1. How does RAID 5 distribute parity and how many disk failures can it survive?

Show answer

RAID 5 uses striping with distributed parity spread across all member disks (minimum 3). It can survive exactly one disk failure. Parity writes incur overhead because the controller must read old data/parity, compute new parity, then write both.

2. How does RAID 6 differ from RAID 5 and when should you prefer it?

Show answer

RAID 6 uses dual distributed parity, requiring a minimum of 4 disks and tolerating up to 2 simultaneous disk failures. Prefer RAID 6 over RAID 5 for large arrays where rebuild times are long (8TB+ disks can take 12-24 hours), reducing the risk of a second failure during rebuild.

3. What is RAID 10 and why is it preferred for write-heavy workloads like databases?

Show answer

RAID 10 combines striping and mirroring (striped mirrors). It requires a minimum of 4 disks and can tolerate one failure per mirror pair. It is preferred for databases because mirror writes are simpler than parity computation, providing better write performance with strong redundancy.

4. What is the difference between write-back and write-through cache on a RAID controller?

Show answer

Write-back cache acknowledges writes as soon as data hits the controller's RAM cache, giving much better performance. Write-through cache waits until data is written to disk before acknowledging, which is slower but safer. Write-back requires a Battery Backup Unit (BBU) to protect cached data during power loss.

5. What is the difference between a hot spare and a cold spare in a RAID array?

Show answer

A hot spare is a disk installed in the system and pre-assigned to the RAID controller; it automatically begins rebuilding when a member disk fails, minimizing the degraded window. A cold spare is a replacement disk kept on the shelf that requires manual intervention to install and initiate the rebuild.

6. What are common RAID failure patterns that operators should watch for?

Show answer

Key failure patterns include: replacing the wrong disk (classic mistake), array degraded unnoticed for too long before a second failure, running rebuilds under heavy I/O load, assuming parity protects against all corruption, ignoring SMART errors on underlying drives, and having no backup despite RAID redundancy.

🔴 Hard (5)¶

1. Why is a RAID rebuild a high-risk period, especially on large-capacity disks?

Show answer

During rebuild, redundancy margin is reduced, remaining disks are stressed harder with additional I/O, and performance degrades. On large disks (8TB+), rebuilds can take 12-24 hours. Another disk failure during this window can cause complete data loss on RAID 5 or exceed RAID 6 tolerance.

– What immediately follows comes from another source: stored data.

(* ===== verification/HttpProps.v ===== *)
(** * Properties of HTTP messages *)
From Stdlib Require Import Ascii String.
From S2P Require Import Prelude Event Buffer BufferInv BufferOps BufferSearch BufferLines BufferFind ByteQueue CString Uri UriCodec HttpMsg HttpParse HttpSend HttpStream HttpChunks.
Open Scope Z_scope.

(** ** Patterns of hosts. *)

(** A star stands for any characters, but not at the end of a name. *)
Definition same_char (ignorecase : bool) (c n : Z) : Prop := c = n \/ (ignorecase = true /\ EVUTIL_TOLOWER_ c = EVUTIL_TOLOWER_ n).
Inductive host_matches (ignorecase : bool) : list Z -> list Z -> Prop :=
  | matches_nil : host_matches ignorecase [] []
  | matches_char c n pattern name : c <> 42 -> same_char ignorecase c n -> host_matches ignorecase pattern name ->
      host_matches ignorecase (c :: pattern) (n :: name)
  | matches_star pattern skipped name : name <> [] -> host_matches ignorecase pattern name ->
      host_matches ignorecase (42 :: pattern) (skipped ++ name).

Lemma tolower_nonzero c : is_char c -> EVUTIL_TOLOWER_ c <> 0.
Proof.
  intros Hc. pose proof (all_chars_ok (fun c => (c =? 0) || negb (EVUTIL_TOLOWER_ c =? 0)) ltac:(vm_compute; reflexivity) c ltac:(unfold is_char in Hc; lia)) as HA.
  cbn beta in HA. unfold is_char in Hc. lia.
Qed.
Lemma star_loop pattern ic : forall name, (forall name, is_cstring name -> prefix_suffix_match pattern name ic = true <-> host_matches ic pattern name) -> is_cstring name ->
  prefix_suffix_match (42 :: pattern) name ic = true <-> exists skipped rest, name = skipped ++ rest /\ rest <> [] /\ host_matches ic pattern rest.
Proof.
  intros name IH Hname. cbn [prefix_suffix_match Z.eqb Pos.eqb]. induction Hname as [|n name Hn Hname IHn].
  { split; [done|]. intros (sk & r & E & Hr & _). symmetry in E. by apply app_eq_nil in E as [_ ->]. }
  rewrite orb_true_iff, IHn, IH by (by constructor). split.
  - intros [Hm|(sk & r & -> & Hr & Hm)]; [by exists [], (n :: name) | by exists (n :: sk), r].
  - intros (sk & r & E & Hr & Hm). destruct sk as [|x sk]; [left; cbn in E; by subst r|]. injection E as -> ->. right. by exists sk, r.
Qed.
Lemma match_iff pattern ic : is_cstring pattern -> forall name, is_cstring name -> prefix_suffix_match pattern name ic = true <-> host_matches ic pattern name.
Proof.
  induction 1 as [|c pattern Hc Hp IH]; intros name Hname.
  { destruct name; cbn; (split; [try done; intros _; constructor | intros HM; by inversion HM]). }
  destruct (Z.eq_dec c 42) as [->|Hne].
  { rewrite (star_loop pattern ic name IH Hname). split; [intros (sk & r & -> & Hr & Hm); by constructor|].
    intros HM. inversion HM; subst; [done|]. by eexists _, _. }
  cbn [prefix_suffix_match]. rewrite (proj2 (Z.eqb_neq _ _) Hne). destruct name as [|n name]; cbn [at_ nth tail].
  { replace (negb (c =? 0) && _) with true; [split; [done | intros HM; inversion HM; subst; (done || by destruct skipped)]|]. symmetry.
    pose proof (tolower_nonzero c Hc). change (EVUTIL_TOLOWER_ 0) with 0. unfold is_char in Hc. rewrite (proj2 (Z.eqb_neq c 0)), (proj2 (Z.eqb_neq (EVUTIL_TOLOWER_ c) 0)) by lia. by rewrite orb_true_r. }
  apply Forall_cons in Hname as [Hn Hname]. destruct (negb (c =? n) && _) eqn:E.
  - split; [done|]. intros HM. inversion HM; subst; [|done]. match goal with HS : same_char _ _ _ |- _ => destruct HS as [->|[-> HT]] end;
      [by rewrite Z.eqb_refl in E | by rewrite HT, Z.eqb_refl, andb_false_r in E].
  - rewrite (IH name Hname). split; [|intros HM; by inversion HM; subst]. intros Hm. constructor; [done | | done].
    destruct (Z.eqb_spec c n) as [->|]; [by left|]. destruct ic; [|done]. right. split; [done|]. cbn in E. apply negb_false_iff, Z.eqb_eq in E. done.
Qed.
Lemma no_trailing_star ic pattern name : host_matches ic (pattern ++ [42]) name -> False.
Proof.
  intros HM. remember (pattern ++ [42]) as p eqn:Ep. revert pattern Ep. induction HM as [|c n p name Hc _ HM IH|p skipped name Hne HM IH]; intros pattern Ep.
  - by destruct pattern.
  - destruct pattern as [|x pattern]; cbn in Ep; injection Ep as -> ->; [done | by apply (IH pattern)].
  - destruct pattern as [|x pattern]; cbn in Ep; [injection Ep as ->; by inversion HM | injection Ep as <- ->; by apply (IH pattern)].
Qed.

(** prefix_suffix_match matches the names that the pattern describes, with
    or without regard to case; a star stands for any characters, but a pattern
    that ends in one matches no name. *)
Theorem prefix_suffix_match_glob pattern name ignorecase : is_cstring pattern -> is_cstring name ->
  (prefix_suffix_match pattern name ignorecase = true <-> host_matches ignorecase pattern name) /\
  (forall p, pattern = p ++ [42] -> prefix_suffix_match pattern name ignorecase = false).
Proof.
  intros Hp Hn. split; [by apply match_iff|]. intros p E. destruct (prefix_suffix_match pattern name ignorecase) eqn:Em; [|done].
  apply (match_iff pattern ignorecase Hp name Hn) in Em. rewrite E in Em. by apply no_trailing_star in Em.
Qed.

Section Messages.
Context `{ByteQueueLaws Q}.

(** C33: whatever arrives and however it is split, reading header fields ends
    and never keeps more bytes of them than the limit of the connection, nor an
    LF or a NUL; while more is expected, what waits in the input is
    below the limit, too. *)
Theorem evhttp_headers_bounded mm (con : evhttp_connection) (req : evhttp_request Q) (buf : Q) pieces :
  max_headers_size con + INT_MAX <= EV_SIZE_MAX -> bq_ok buf -> reading con req -> zlen (bq_bytes buf ++ concat pieces) <= INT_MAX ->
  exists status req' buf' left, deliver (evhttp_parse_headers_ mm) req buf pieces = Some (status, req', buf', left) /\
    bq_ok buf' /\ stored (input_headers req') <= max_headers_size con /\ clean_fields (input_headers req') /\
    match status with
    | ALL_DATA_READ => headers_size req' <= max_headers_size con
    | MORE_DATA_EXPECTED => left = [] /\ (pieces <> [] -> headers_size req' + zlen (bq_bytes buf') <= max_headers_size con)
    | REQUEST_CANCELED => False
    | DATA_CORRUPTED | DATA_TOO_LONG => True
    end.
Proof.
  intros Hmax Hok HR Hlen. destruct (deliver_bounded mm con Hmax pieces req buf Hok HR Hlen) as (st & req' & buf' & left & E & [Hl Hc] & Hok' & HS).
  exists st, req', buf', left. split_and!; try done. destruct st; try done; [apply HS|]. destruct HS as [_ HS]. split; [|done]. by apply (deliver_more_left _ _ _ _ _ _ _ E).
Qed.

(** A whole header, as it is read: the first line, then the fields. *)
Definition read_header mm : evhttp_request Q + evhttp_request Q -> Q -> option (message_read_status * (evhttp_request Q + evhttp_request Q) * Q) :=
  run_then (evhttp_parse_firstline_ mm true) (evhttp_parse_headers_ mm).

(** C31: the request that evhttp_make_header writes is read, however it is
    split, as a request of the same type, URI and version with the same header
    fields, and what follows its header is left in the input.  Memory lasts; the
    URI has no blank or line end and can be parsed, the version is 0 or 1 and
    below 128 behind the point; the keys of the fields have no colon or line
    end and do not begin with a blank, the values have no line end and are
    trimmed ([field_ok]); and the header fits the limit of the connection that
    reads it. *)
Theorem evhttp_request_roundtrip mm now con (creq : evhttp_request Q) output scon http (sreq : evhttp_request Q) buf m u elems more :
  (forall n, mm n = true) ->
  req_kind creq = EVHTTP_REQUEST -> evhttp_method (req_type creq) = Some m -> req_uri creq = Some u -> uri_sent u elems ->
  0 <= major creq <= 1 -> 0 <= minor creq < 128 -> Forall (fun kv => field_ok kv = true) (output_headers creq) ->
  bq_ok output -> bq_bytes output = [] -> bq_ok (output_buffer creq) ->
  evcon sreq = Some scon -> http_server scon = Some http -> req_kind sreq = EVHTTP_REQUEST -> input_headers sreq = [] -> bq_ok buf -> bq_bytes buf = [] ->
  let hs := sent_headers creq in
  let line := request_line m u (major creq) (minor creq) in
  let body := body_sent {| creq with output_headers := hs |} in
  zlen line + zlen (header_lines hs) + 2 <= max_headers_size scon -> max_headers_size scon <= EV_SIZE_MAX ->
  zlen line + zlen (header_lines hs) + zlen body + zlen more + 4 <= INT_MAX ->
  exists creq' output', evhttp_make_header mm now con creq output = Some (creq', output') /\
    forall pieces, concat pieces = bq_bytes output' ++ more ->
      exists sreq' buf' left, deliver (read_header mm) (inl sreq) buf pieces = Some (ALL_DATA_READ, inr sreq', buf', left) /\
        req_type sreq' = req_type creq /\ req_uri sreq' = Some u /\ uri_elems sreq' = Some elems /\
        major sreq' = major creq /\ minor sreq' = minor creq /\ input_headers sreq' = hs /\ bq_bytes buf' ++ concat left = body ++ more.
Proof.
  intros mm_ok Hkind Hm Hu Hus Hmj Hmi Hfields Hok Hnil Hbody Hcon Hhttp Hskind Hsh Hbok Hbnil hs line body Hlim Hmax Hlen.
  pose proof (zlen_nonneg line). pose proof (zlen_nonneg (header_lines hs)). pose proof (zlen_nonneg body). pose proof (zlen_nonneg more).
  destruct (make_request_ok mm mm_ok now con creq output m u (major creq) (minor creq) Hkind Hm Hu eq_refl eq_refl Hok Hbody) as (creq' & output' & E & Hok' & Hb').
  { rewrite Hnil, app_nil_l, !zlen_app. change (zlen [13; 10]) with 2. fold line hs body. lia. }
  exists creq', output'. split; [exact E|]. intros pieces Hp. fold hs line body in Hb'. rewrite Hb', Hnil in Hp. cbn [app] in Hp.
  assert (Hfs : Forall (fun kv => field_ok kv = true) hs) by by apply sent_headers_ok.
  assert (Hp' : concat pieces = line ++ 13 :: 10 :: block (body ++ more) hs) by (rewrite Hp; unfold block; rewrite <- app_assoc; cbn [app]; rewrite <- app_assoc; reflexivity).
  destruct (firstline_reads mm mm_ok sreq scon http (req_type creq) m u elems (major creq) (minor creq) (block (body ++ more) hs)) as (flags & _ & R1); try done.
  { fold line. lia. }
  fold line in R1. set (sreq1 := {| (request_read sreq (req_type creq) u elems (major creq) (minor creq) flags) with headers_size := zlen line |}).
  pose proof (parse_headers_reads mm mm_ok (body ++ more) sreq1 hs Hfs) as R2.
  assert (R3 : forall s w, line_done (request_read sreq (req_type creq) u elems (major creq) (minor creq) flags) line (block (body ++ more) hs) s w -> fields_inv (body ++ more) sreq1 hs s w).
  { intros s w [-> ->]. exists [], hs. split_and!; try done.
    - unfold with_fields. cbn [line_lengths foldr]. unfold sreq1. cbn. by rewrite app_nil_r, Z.add_0_r.
    - unfold under_limit, sreq1, request_read, block. cbn [headers_size evcon]. rewrite Hcon, zlen_app, !zlen_cons. lia. }
  pose proof (reads_then _ _ _ _ _ _ R1 R2 R3) as RT.
  destruct (deliver_ok _ _ _ pieces RT (inl sreq) buf Hbok) as (s' & buf' & left & ED & Hok2 & HD).
  - intros ->. cbn in Hp'. by destruct line.
  - rewrite Hbnil. cbn [app then_inv]. by split.
  - rewrite Hbnil. cbn [app]. rewrite Hp', zlen_app, !zlen_cons. unfold block. rewrite zlen_app, !zlen_cons, zlen_app. lia.
  - destruct s' as [s'|s']; [done|]. cbn [then_done] in HD. destruct HD as [-> Hw]. exists (with_fields sreq1 hs), buf', left. split; [exact ED|].
    unfold with_fields, sreq1, request_read. cbn. rewrite Hsh. split_and!; done.
Qed.

(** C32: a body that is sent in chunks is read, however it is split, as the data
    that were sent, and the end of the message is left for the trailer. *)
Theorem evhttp_chunked_roundtrip (sreq : evhttp_request Q) (output : Q) (bufs : list Q) con (creq : evhttp_request Q) buf :
  evcon sreq <> None -> chunked sreq = true -> evhttp_response_needs_body sreq = true -> bq_ok output -> bq_bytes output = [] ->
  Forall (fun d => bq_ok d /\ bq_bytes d <> []) bufs ->
  evcon creq = Some con -> ntoread creq < 0 -> 0 <= body_size creq -> bq_ok (input_buffer creq) -> bq_ok buf -> bq_bytes buf = [] ->
  let data := concat (map bq_bytes bufs) in
  body_size creq + zlen data <= max_body_size con -> max_body_size con <= EV_SIZE_MAX ->
  zlen (bq_bytes (input_buffer creq)) + zlen data <= INT_MAX -> zlen (chunks (map bq_bytes bufs)) + 5 <= INT_MAX ->
  exists output1 sreq' output', send_chunks sreq output bufs = Some output1 /\ evhttp_send_reply_end sreq output1 = Some (sreq', output', WriteBuffer true) /\
    forall pieces, concat pieces = bq_bytes output' ->
      exists creq' buf' left, deliver (evhttp_handle_chunked_read None) creq buf pieces = Some (ALL_DATA_READ, creq', buf', left) /\
        bq_bytes (input_buffer creq') = bq_bytes (input_buffer creq) ++ data /\ body_size creq' = body_size creq + zlen data /\
        bq_bytes buf' ++ concat left = [13; 10].
Proof.
  intros Hscon Hch Hneeds Hok Hnil HF Hcon Hn Hbs Hin Hbok Hbnil data Hlim Hmax Hroom Hlen. destruct (evcon sreq) as [scon|] eqn:Es; [|done].
  set (ds := map bq_bytes bufs) in *. destruct (send_chunks_ok sreq scon bufs Es Hch Hneeds HF output Hok) as (out1 & E1 & Hok1 & Hb1).
  { rewrite Hnil. cbn [app]. fold ds. lia. }
  rewrite Hnil in Hb1. cbn [app] in Hb1. fold ds in Hb1. exists out1. unfold evhttp_send_reply_end. rewrite Es, Hch.
  cbn [chunked]. destruct (ignore_add out1 [48; 13; 10; 13; 10] Hok1) as (out2 & E2 & Hok2 & Hb2); [rewrite Hb1; change (zlen [48; 13; 10; 13; 10]) with 5; lia|].
  rewrite E2. cbn [mbind option_bind]. eexists _, out2. split; [exact E1|]. split; [reflexivity|]. intros pieces Hp. rewrite Hb2, Hb1 in Hp.
  assert (Hne : Forall (fun d => d <> []) ds) by (unfold ds; apply Forall_map; eapply Forall_impl; [exact HF | by intros ? [_ ?]]).
  assert (Hinv : chunks_inv [13; 10] creq ds creq (after_chunks [13; 10] ds)).
  { pose proof (before_size [13; 10] creq ds [] ds [] (input_buffer creq) (ntoread creq) eq_refl) as HI. cbn [concat app] in HI. change (zlen []) with 0 in HI.
    replace creq with (with_chunks creq (input_buffer creq) 0 (ntoread creq)) at 2; [apply HI; auto|].
    - split; [done|]. by rewrite app_nil_r.
    - unfold with_chunks. rewrite Z.add_0_r. by destruct creq. }
  pose proof (chunked_reads [13; 10] con creq ds Hcon Hne Hbs Hlim Hmax Hroom) as HR.
  destruct (deliver_ok _ _ _ pieces HR creq buf Hbok) as (creq' & buf' & left & ED & _ & HD).
  - intros ->. cbn in Hp. symmetry in Hp. by apply app_eq_nil in Hp as [_ ?].
  - by rewrite Hbnil, Hp.
  - rewrite Hbnil. cbn [app]. rewrite Hp, zlen_app. change (zlen [48; 13; 10; 13; 10]) with 5. lia.
  - destruct HD as (input & -> & [_ Hib] & Hw). eexists _, buf', left. split; [exact ED|]. by split_and!.
Qed.
End Messages.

2. What is the RAID 5 write hole and why does it matter?

Show answer

The RAID 5 write hole occurs when a crash or power loss interrupts a parity update: some data/parity blocks are written but others are not, leaving parity inconsistent. This can cause silent data corruption during degraded operation or rebuild. Mitigations include battery-backed cache, write-intent bitmaps, and partial parity logs (PPL).

3. What are perccli and storcli, and when would you use them instead of mdadm?

Show answer

perccli (Dell PERC) and storcli (LSI MegaRAID/Broadcom) are CLI tools for managing hardware RAID controllers. Use them instead of mdadm when the server has a hardware RAID controller rather than Linux software RAID. They manage virtual drives, check physical disk status, configure hot spares, and monitor rebuild progress.

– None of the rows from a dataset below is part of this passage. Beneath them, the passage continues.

(** The pointer to an entry of the table. *)
Lemma pointer_encoded t n name : (name, dnslabel_table_get_pos t name) ∈ t -> encoded (Some t) n name (be16 (Z.lor (dnslabel_table_get_pos t name) 0xc000)) [].
Proof.
  intros Hin. set (ref := dnslabel_table_get_pos t name) in *. split; [|constructor | rewrite zlen_be16; pose proof (zlen_nonneg name); lia].
  intros w <- HT Hv. specialize (HT _ eq_refl). unfold table_ok in HT. rewrite Forall_forall in HT. destruct (HT _ Hin) as [Hr He]. cbn [fst snd] in *. rewrite (pointer_bytes _ Hr).
  destruct (He Hv) as [fin HN]. rewrite zlen_app. change (zlen [_; _]) with 2.
  apply (name_ptr _ _ (zlen w) _ ref _ fin); [done | | lia | lia | exact (name_at_frame w (zlen w) ref _ fin _ (zlen w) HN (Z.le_refl _))]. by apply has_end.
Qed.
(** The entries that are added for [name] when it is written. *)
Lemma added_ok w enc name added : added = [] \/ added = [(name, zlen w)] -> zlen w < 16384 ->
  (valid_name name = true -> name_at (w ++ enc) (zlen (w ++ enc)) (zlen w) (labels_of name) (zlen (w ++ enc))) -> table_ok (w ++ enc) added.
Proof.
  intros [->| ->] Hw HN; [constructor|]. constructor; [|constructor]. pose proof (zlen_nonneg w). split; [cbn; lia|]. cbn [fst snd]. intros Hv. eexists. by apply HN.
Qed.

4. What SMART attributes indicate an imminent disk failure in a RAID array?

Show answer

Critical SMART indicators include: Reallocated Sector Count (bad sectors remapped -- rising count signals failure), Current Pending Sector (sectors awaiting remap), and elevated temperature over sustained periods. Monitor with "smartctl -a /dev/sdX". A rising reallocated sector count is the strongest predictor of impending drive failure.

5. Why are small random writes particularly expensive on parity RAID (5/6)?

Show answer

Each small random write on RAID 5/6 triggers a read-modify-write cycle: the controller must read the old data block and old parity, compute new parity via XOR, then write both the new data and new parity. This means each logical write generates 4 I/O operations, making parity RAID a poor choice for random write-heavy workloads like OLTP databases.